彼女の放つ強者のたたずまいのせいだろう。
彼女が凄いのは、まだ闘気を発していないということだ。
私同様に、彼女は闘気を内に押さえている。無闇に闘気を出し、力を誇示していた連中より、数段レベルが上なのがわかる。
闘気を出さずとも、彼女が一流の剣士であることは理解できた。
剣を抜かずとも、そのたたずまい、歩き方で。
「古竜。下がってなさい……って、古竜?」
「あびゃ……ば……ば……」
……やれやれ。
古竜は彼女の殺気に当てられて、失神してしまったようだ。
しかも……ハシタナイことに失禁までしてる。まったく。
だが、今は古竜にかまっている暇はない。
私は木刀を抜いて正眼に構える。
「私はネログーマ副王、アレクサンダー。

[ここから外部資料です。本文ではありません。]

(* ===== verification/Http.v ===== *)
(** * The blocking HTTPS clients (crates/nqvpn-proto/src/joinapi.rs, crates/nqvpn-update/src/lib.rs)

    Two small HTTP/1.1 clients, one for joins and one for updates, each of which
    reads a response to its end and takes it apart. Text is its bytes. *)

From S2P Require Import Rpc.
From S2P Require Import Prelude Text Credential Join Token Member.

(** ** What the clients use of [str] *)

(** [String::from_utf8_lossy]: each maximal piece of a character that is not one
    becomes U+FFFD. *)
Definition utf8_invalid (l : list Z) : nat :=
  match l with
  | b :: b2 :: r =>
      if (224 <=? b) && (b <=? 239) && utf8_second3 b b2 then 2%nat else
      if (240 <=? b) && (b <=? 244) && utf8_second4 b b2 then
        match r with b3 :: _ => if utf8_cont b3 then 3%nat else 2%nat | [] => 2%nat end
      else 1%nat
  | _ => 1%nat
  end.

Fixpoint utf8_lossy_run (fuel : nat) (l : list Z) : list Z :=
  match l, fuel with
  | [], _ | _, O => []
  | _, S n =>
      match utf8_char l with
      | Some r => take (length l - length r) l ++ utf8_lossy_run n r
      | None => [239; 191; 189] ++ utf8_lossy_run n (drop (utf8_invalid l) l)
      end
  end.
Definition from_utf8_lossy (l : list Z) : list Z := utf8_lossy_run (length l) l.

(** [split_once] at a string; the first place it occurs. *)
Fixpoint split_at (p s : list Z) : option (list Z * list Z) :=
  match strip_bytes p s with
  | Some r => Some ([], r)
  | None => match s with [] => None | b :: s' => (λ x : list Z * list Z, (b :: x.1, x.2)) <$> split_at p s' end
  end.
Definition contains (p s : list Z) : bool := match split_at p s with Some _ => true | None => false end.

(** [lines]: cut at newlines, with a carriage return before one taken off; a last
    line that is empty does not count. *)
Definition chomp (l : list Z) : list Z := match rev l with 13 :: r => rev r | _ => l end.
Fixpoint lines_run (cur s : list Z) : list (list Z) :=
  match s with
  | [] => match cur with [] => [] | _ => [rev cur] end
  | b :: s' => if b =? 10 then chomp (rev cur) :: lines_run [] s' else lines_run (b :: cur) s'
  end.
Definition str_lines (s : list Z) : list (list Z) := lines_run [] s.

(** [split_whitespace]: every turn takes a byte or more. *)
Fixpoint words_run (fuel : nat) (cur s : list Z) : list (list Z) :=
  let word := match cur with [] => [] | _ => [rev cur] end in
  match s, fuel with
  | [], _ | _, O => word
  | b :: s', S n =>
      match strip_any white_space s with
      | Some r => word ++ words_run n [] r
      | None => words_run n (b :: cur) s'
      end
  end.
Definition split_whitespace (s : list Z) : list (list Z) := words_run (length s) [] s.

Definition ascii_lower (b : Z) : Z := if (65 <=? b) && (b <=? 90) then b + 32 else b.
Definition to_ascii_lowercase (s : list Z) : list Z := ascii_lower <$> s.

Definition trim_text (s : list Z) : list Z :=
  let b := trim_bytes (length s) white_space s in
  rev (trim_bytes (length b) ((@rev Z) <$> white_space) (rev b)).

(** [from_str_radix]: a sign is accepted; out of range is an error. *)
Fixpoint digits_in (radix max acc : Z) (s : list Z) : option Z :=
  match s with
  | [] => Some acc
  | b :: s' => d ← to_digit radix b; if acc * radix + d <=? max then digits_in radix max (acc * radix + d) s' else None
  end.
Definition parse_uint (radix max : Z) (s : list Z) : option Z :=
  match match s with 43 :: r => r | r => r end with [] => None | r => digits_in radix max 0 r end.

Definition CRLF : list Z := [13; 10].
Definition CRLF2 : list Z := [13; 10; 13; 10].
Definition first_piece (c : Z) (s : list Z) : list Z := match split_bytes c s with Some (a, _) => a | None => s end.

(** The size a chunk's first line gives: what precedes an extension. *)
Definition chunk_size (line : list Z) : option Z := parse_uint 16 u64_max (trim_text (first_piece 59 line)).

Definition status_of (first : option (list Z)) : option Z := l ← first; s ← split_whitespace l !! 1%nat; parse_uint 10 65535 s.

(** ** The update client *)

Record HttpResponse := mkHttpResponse { hr_status : Z; hr_location : option (list Z); hr_body : list Z }.
Inductive HttpError : Set := HeMalformed | HeStatusLine | HeChunks | HeTruncated | HeNotHttps | HePort | HeNoHost | HeNetwork | HeTooLarge
  | HeNoLocation | HeStatus (code : Z) | HeRedirects.

(** Every chunk takes its size line, so the length is enough fuel. *)
Fixpoint dechunk_run (fuel : nat) (out rest : list Z) : option (list Z) :=
  match fuel with
  | O => None
  | S n =>
      p ← split_at CRLF rest;
      _ ← (if utf8_valid p.1 then Some tt else None);
      size ← chunk_size p.1;
      if size =? 0 then Some out else
      let k := Z.to_nat size in
      if Z.of_nat (length p.2) <? size then None else
      if (length p.2 <? k + 2)%nat then None else dechunk_run n (out ++ take k p.2) (drop (k + 2) p.2)
  end.
Definition dechunk (rest : list Z) : option (list Z) := dechunk_run (S (length rest)) [] rest.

あなたの名前を聞きたい」
「…………ミブロ」
「ミブロ?」
変わった名前だ。
少なくとも、この世界の人間ではないような感じがする。
「ミブロさんは氷鬼の配下ということでよろしいですか?」
「…………」
うなずかない。
ただ村を襲ったのは確実にこの子だろう。
氷鬼とのつながりは不透明だが、彼女からは明確に、こちらを殺す意志を感じさせる。
対話での和解は無理……か。
肌がひりつくほどの殺気をあびても、私は恐怖を感じない。
むしろ、昂揚してるのがわがった。
彼女はかなりの剣の使い手だ。
しかも、見えない剣なんていう、摩訶不思議な技まで使う。
戦ってみたい。
という、きもちが湧き上がる。
「……手合わせ、願いたい」
……驚いた。私が言う前に、ミブロが自らそう言ってきたのだ。
「是非もありません」
すっ、と我々は剣を構える。
確かにミブロの刃は見えなかった。刀身がないように、見える。
さて、さて。
どうなることやら。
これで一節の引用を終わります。